Go through the material below, find each line with the word "isWhiteSpace", and copy those lines.

» **Material provided**
== Segment start ==

Lemma signup_defaults_to_user_witness :
  exists row,
    handle_new_user Samples.db0 7%N MoreSamples.plain_signup = Ok row
    /\ pv_user_type row = Some "user"
    /\ pv_full_name row = Some "".
Proof.
  destruct (signup_defaults_to_user Samples.db0 7%N MoreSamples.plain_signup
              eq_refl eq_refl) as [row [H1 [H2 _]]].
  exists row. split; [exact H1|]. split; [exact H2|].
  revert H1. unfold handle_new_user. simpl. intros H1. now injection H1 as <-.
Defined.

(** X18. The role of a new profile is whatever the sign-up metadata asks
    for: a user_type among the five the table allows, 'admin' included, is
    stored as it is, and any other value makes the sign-up fail on the
    check constraint. *)
Theorem signup_takes_requested_role (db : Db) (now : N) (NEW : AuthUser)
    (t : string) :
  arrow_text (raw_user_meta_data NEW) "user_type" = Some t ->
  (In t allowed_user_types ->
   existsb (fun p => N.eqb (profile_id p) (auth_id NEW)) (profiles db)
   = false ->
   exists row, handle_new_user db now NEW = Ok row
               /\ pv_user_type row = Some t)
  /\ (~ In t allowed_user_types ->
      handle_new_user db now NEW
      = Raise (check_violation "profiles_user_type_check")).
Proof.
  intros Hmeta. unfold handle_new_user. cbn [pv_user_type pv_id].
  rewrite Hmeta. cbn [COALESCE]. split.
  - intros Hin Hfresh.
    rewrite (proj2 (user_type_check_passes t) Hin), Hfresh. simpl.
    eexists. split; reflexivity.
  - intros Hnot.
    destruct (check_passes (profiles_user_type_check (Some t))) eqn:E;
      [|reflexivity].
    exfalso. apply Hnot. now apply user_type_check_passes.
Qed.

Lemma signup_takes_requested_role_witness :
  (exists row,
     handle_new_user Samples.db0 7%N MoreSamples.admin_signup = Ok row
     /\ pv_user_type row = Some "admin")
  /\ handle_new_user Samples.db0 7%N MoreSamples.odd_signup
     = Raise (check_violation "profiles_user_type_check").
Proof.
  split.
  - apply (proj1 (signup_takes_requested_role Samples.db0 7%N
                    MoreSamples.admin_signup "admin" eq_refl)).
    + simpl. auto.
    + reflexivity.
  - apply (proj2 (signup_takes_requested_role Samples.db0 7%N
                    MoreSamples.odd_signup "superuser" eq_refl)).
    simpl. intros H.
    repeat (destruct H as [H|H]; [discriminate H|]). exact H.
Defined.

End BootstrapFacts.

(** ** Splitting, trimming and joining the materials text *)

Module MaterialsFacts.

Import Tracker TrackerViews JSFacts.

Lemma split_nonempty (s : jsstring) : split 44 s <> [].
Proof.
  destruct s as [|c r]; simpl; [discriminate|].
  destruct (N.eqb c 44); [discriminate|].
  destruct (split 44 r); discriminate.
Qed.

Lemma split_no_comma (s : jsstring) : comma_free s -> split 44 s = [s].
Proof.
  unfold comma_free. induction s as [|c r IH]; simpl; [reflexivity|].
  intros H. destruct (N.eqb_spec c 44) as [->|_]; [exfalso; auto|].
  rewrite IH; auto.
Qed.

Lemma split_at_comma (x y : jsstring) :
  comma_free x -> split 44 (x ++ 44%N :: y) = x :: split 44 y.
Proof.
  unfold comma_free. induction x as [|c r IH]; simpl; [reflexivity|].
  intros H. destruct (N.eqb_spec c 44) as [->|_]; [exfalso; auto|].
  rewrite IH; auto.
Qed.

Lemma split_comma_free (s : jsstring) : Forall comma_free (split 44 s).
Proof.
  unfold comma_free. induction s as [|c r IH]; simpl.
  - constructor; [intros []|constructor].
  - destruct (N.eqb_spec c 44) as [->|Hc].
    + constructor; [intros []|exact IH].
    + destruct (split 44 r) as [|h t].
      * constructor; [|constructor]. intros [E|[]]. congruence.
      * inversion IH as [|? ? Hh Ht]; subst. constructor; [|exact Ht].
        intros [E|Hin]; [congruence|contradiction].
Qed.

Lemma trimStart_incl (s : jsstring) (c : N) :
  In c (trimStart s) -> In c s.
Proof.
  induction s as [|x r IH]; simpl; [auto|].
  destruct (isWhiteSpace x); simpl; auto.
Qed.

Lemma trimEnd_incl (s : jsstring) (c : N) : In c (trimEnd s) -> In c s.
Proof.
  induction s as [|x r IH]; simpl; [auto|].
  destruct (trimEnd r) as [|y t].
  - destruct (isWhiteSpace x); simpl; [intros []|]. intros [E|[]]. now left.
  - intros [E|H]; [now left|right; auto].
Qed.

Lemma trim_comma_free (s : jsstring) : comma_free s -> comma_free (trim s).
Proof.
  unfold comma_free, trim. intros H Hin.
  apply H, trimStart_incl, trimEnd_incl, Hin.
Qed.

Lemma parsed_entries_comma_free (l : list jsstring) :
  Forall comma_free l ->
  Forall comma_free (filter ToBoolean_string (map trim l)).
Proof.
  induction 1 as [|m l Hm _ IH]; simpl; [constructor|].
  destruct (ToBoolean_string (trim m)); [|exact IH].
  constructor; [now apply trim_comma_free|exact IH].
Qed.

Lemma trim_after_space (c : N) (s : jsstring) :
  isWhiteSpace c = true -> trim (c :: s) = trim s.
Proof. intros H. unfold trim. simpl. now rewrite H. Qed.

Lemma trimmed_after_space (s : jsstring) :
  map trim (split 44 (32%N :: s)) = map trim (split 44 s).
Proof.
  simpl. destruct (split 44 s) as [|h t] eqn:E.
  - exfalso. exact (split_nonempty s E).
  - simpl. now rewrite (trim_after_space 32 h eq_refl).
Qed.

== Segment end ==

» **Reply**
  destruct (isWhiteSpace x); simpl; auto.
  - destruct (isWhiteSpace x); simpl; [intros []|]. intros [E|[]]. now left.
  isWhiteSpace c = true -> trim (c :: s) = trim s.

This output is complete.